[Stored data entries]
○ ○ ○ ○

Lemma copyout_loop n src userdest lo s d :
  ztake (Z.of_nat n) (zdrop (src + lo) (c_kbuf s)) = d →
  0 ≤ src + lo → src + lo + Z.of_nat n ≤ zlen (c_kbuf s) →
  wp (for_range n lo (λ i, let! b := get_kern (src + i) in put_user (userdest + i) b))
     (λ _ s', s' = mkcstate (user_store (c_user s) (userdest + lo) d) (c_kbuf s) ∧
              is_Some (user_bytes (c_user s) (userdest + lo) n))
     (λ e s', e = EFAULT ∧ user_bytes (c_user s) (userdest + lo) n = None ∧
              c_kbuf s' = c_kbuf s) s.
Proof.
  revert lo s d. induction n as [|n IH]; intros lo s d Hd Hlo Hlen; simpl.
  { subst. simpl. by destruct s. }
  destruct (zget_is_Some (c_kbuf s) (src + lo)) as [x Hx]; [lia|].
  assert (Hd' : d = x :: ztake (Z.of_nat n) (zdrop (src + (lo + 1)) (c_kbuf s))).
  { subst d. unfold zget in Hx. rewrite decide_True in Hx by lia. unfold ztake, zdrop.
    rewrite (drop_S _ x) by done.
    replace (Z.to_nat (Z.of_nat (S n))) with (S n) by lia. simpl.
    rewrite Nat2Z.id. by replace (Z.to_nat (src + (lo + 1))) with (S (Z.to_nat (src + lo))) by lia. }
  wp_bind. wp_bind. apply (wp_get_kern _ x); [done|].
  apply wp_put_user; [|by intros ->]. intros [b Hb]. rewrite Hb. simpl.
  assert (Hub : ∀ k m, user_bytes (<[userdest + lo := x]> m) (userdest + lo + 1 + Z.of_nat k) n
            = user_bytes m (userdest + lo + 1 + Z.of_nat k) n).
  { clear. induction n as [|n IHn]; intros k m; [done|]. simpl.
    rewrite lookup_insert_ne by lia.
    replace (userdest + lo + 1 + Z.of_nat k + 1) with (userdest + lo + 1 + Z.of_nat (S k)) by lia.
    by rewrite IHn. }
  specialize (Hub 0%nat (c_user s)). rewrite Z.add_0_r in Hub.
  wp_use (IH (lo + 1) (mkcstate (<[userdest + lo:=x]> (c_user s)) (c_kbuf s)));
    simpl; [done|lia|lia|..].
  - intros [] s' [-> [d' Hs']]. rewrite Z.add_assoc, Hub in Hs'. rewrite Hs'. simpl.
    split; [|eauto]. by rewrite Hd', Z.add_assoc.
  - intros e s' (-> & Hn & Hk). rewrite Z.add_assoc, Hub in Hn. by rewrite Hn.
Qed.

(** The routine copies the whole region or returns EFAULT. *)
Lemma copyin_spec usersrc dest len s :
  0 ≤ usersrc < 4294967296 → 0 < len < 4294967296 →
  0 ≤ dest → dest + len ≤ zlen (c_kbuf s) →
  wp (copyin usersrc dest len)
     (λ _ s', in_user usersrc len ∧
        ∃ d, user_bytes (c_user s) usersrc (Z.to_nat len) = Some d ∧
             s' = mkcstate (c_user s) (splice (c_kbuf s) dest d))
     (λ e s', e = EFAULT ∧ kern_frame s s' dest len ∧
        (¬ in_user usersrc len ∨ user_bytes (c_user s) usersrc (Z.to_nat len) = None)) s.
Proof.
  intros Hu Hl Hd Hb. unfold copyin. pose proof (copycheck_spec usersrc len Hu Hl) as Hc.
  assert (Hfr : kern_frame s s dest len) by done.
  unfold in_user. destruct (copycheck usersrc len) as [stop|].
  - destruct Hc as (? & ? & ->). destruct (Z.eqb_spec (len `min` (USERTOP - usersrc)) len) as [Hstop|Hstop].
    + simpl. wp_use (copyin_loop (Z.to_nat len) usersrc dest 0); [lia|lia|..];
        rewrite ?Z.add_0_r.
      * intros [] s' Hs'. split; [lia|done].
      * intros e s' (-> & ? & Hf). rewrite Z2Nat.id in Hf by lia. auto.
    + apply wp_fail. split_and!; [done|done|]. left. lia.
  - apply wp_fail. split_and!; [done|done|]. left. unfold USERTOP, MIPS_KSEG0 in *. lia.
Qed.

Lemma copyout_spec src userdest len s :
  0 ≤ userdest < 4294967296 → 0 < len < 4294967296 →
  0 ≤ src → src + len ≤ zlen (c_kbuf s) →
  wp (copyout src userdest len)
     (λ _ s', in_user userdest len ∧
        is_Some (user_bytes (c_user s) userdest (Z.to_nat len)) ∧
        s' = mkcstate (user_store (c_user s) userdest (ztake len (zdrop src (c_kbuf s))))
               (c_kbuf s))
     (λ e s', e = EFAULT ∧ c_kbuf s' = c_kbuf s ∧
        (¬ in_user userdest len ∨ user_bytes (c_user s) userdest (Z.to_nat len) = None)) s.
Proof.
  intros Hu Hl Hd Hb. unfold copyout. pose proof (copycheck_spec userdest len Hu Hl) as Hc.
  unfold in_user. destruct (copycheck userdest len) as [stop|].
  - destruct Hc as (? & ? & ->). destruct (Z.eqb_spec (len `min` (USERTOP - userdest)) len) as [Hstop|Hstop].
    + simpl. wp_use (copyout_loop (Z.to_nat len) src userdest 0); [done|lia|lia|..];
        rewrite ?Z.add_0_r, ?Z2Nat.id by lia.
      * intros [] s' [-> ?]. split; [lia|done].
      * intros e s' (-> & ? & Hf). auto.
    + apply wp_fail. split_and!; [done|done|]. left. lia.
  - apply wp_fail. split_and!; [done|done|]. left. unfold USERTOP, MIPS_KSEG0 in *. lia.
Qed.

(** ** Strings *)

(** The bytes copied when [copystr] succeeds: a string and its terminator. *)
Definition user_string (m : gmap Z Z) (ua got : Z) (str : list Z) : Prop :=
  user_bytes m ua (Z.to_nat got) = Some (str ++ [0]) ∧ 0 ∉ str.
(** No terminator among the [n] bytes from [ua] on. *)
Definition no_nul (m : gmap Z Z) (ua n : Z) : Prop :=
  ∃ d, user_bytes m ua (Z.to_nat n) = Some d ∧ 0 ∉ d.

Lemma user_bytes_cons m ua n b :
  0 < n → m !! ua = Some b →
  user_bytes m ua (Z.to_nat n) = d ← user_bytes m (ua + 1) (Z.to_nat (n - 1)); Some (b :: d).
Proof.
  intros Hn Hb. replace (Z.to_nat n) with (S (Z.to_nat (n - 1))) by lia. simpl. by rewrite Hb.
Qed.

(** The ways [copystr] fails, from index [i] on. *)
Definition str_fail (usersrc dest i maxlen stoplen : Z) (s : cstate) (e : errno)
  (s' : cstate) : Prop :=
  kern_frame s s' (dest + i) (maxlen - i) ∧
  (e = EFAULT ∧
     (user_bytes (c_user s) (usersrc + i) (Z.to_nat (Z.min maxlen stoplen - i)) = None ∨
      stoplen < maxlen ∧ no_nul (c_user s) (usersrc + i) (stoplen - i)) ∨
   e = ENAMETOOLONG ∧ maxlen ≤ stoplen ∧ no_nul (c_user s) (usersrc + i) (maxlen - i)).

Lemma copystr_end get put fuel usersrc dest i maxlen stoplen s Q :
  i ≤ maxlen → i ≤ stoplen → ¬ (i < maxlen ∧ i < stoplen) →
  wp (copystr_loop get put fuel i maxlen stoplen) Q
     (str_fail usersrc dest i maxlen stoplen s) s.
Proof.
  intros Him His Hout.
  assert (Hn : ∀ n, n = 0 → no_nul (c_user s) (usersrc + i) n).
  { intros n ->. exists []. split; [done|]. apply not_elem_of_nil. }
  destruct fuel; unfold copystr_loop; fold copystr_loop;
    replace ((i <? maxlen) && (i <? stoplen)) with false by lia;
    destruct (Z.ltb_spec stoplen maxlen); apply wp_fail; (split; [done|]).
  1,3: left; split; [done|]; right; split; [done|]; apply Hn; lia.
  all: right; split_and!; [done..|]; apply Hn; lia.
Qed.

○ ○ ○ ○

• _ASSIGNMENT_: Starting at the line above that contains "wp (for_range n", write out each line exactly until the line that contains "(λ e s', e = EFAULT ∧ user_bytes" has been written, and stop there.

• _OUTPUT FOR THIS TASK_:
  wp (for_range n lo (λ i, let! b := get_kern (src + i) in put_user (userdest + i) b))
     (λ _ s', s' = mkcstate (user_store (c_user s) (userdest + lo) d) (c_kbuf s) ∧
              is_Some (user_bytes (c_user s) (userdest + lo) n))
     (λ e s', e = EFAULT ∧ user_bytes (c_user s) (userdest + lo) n = None ∧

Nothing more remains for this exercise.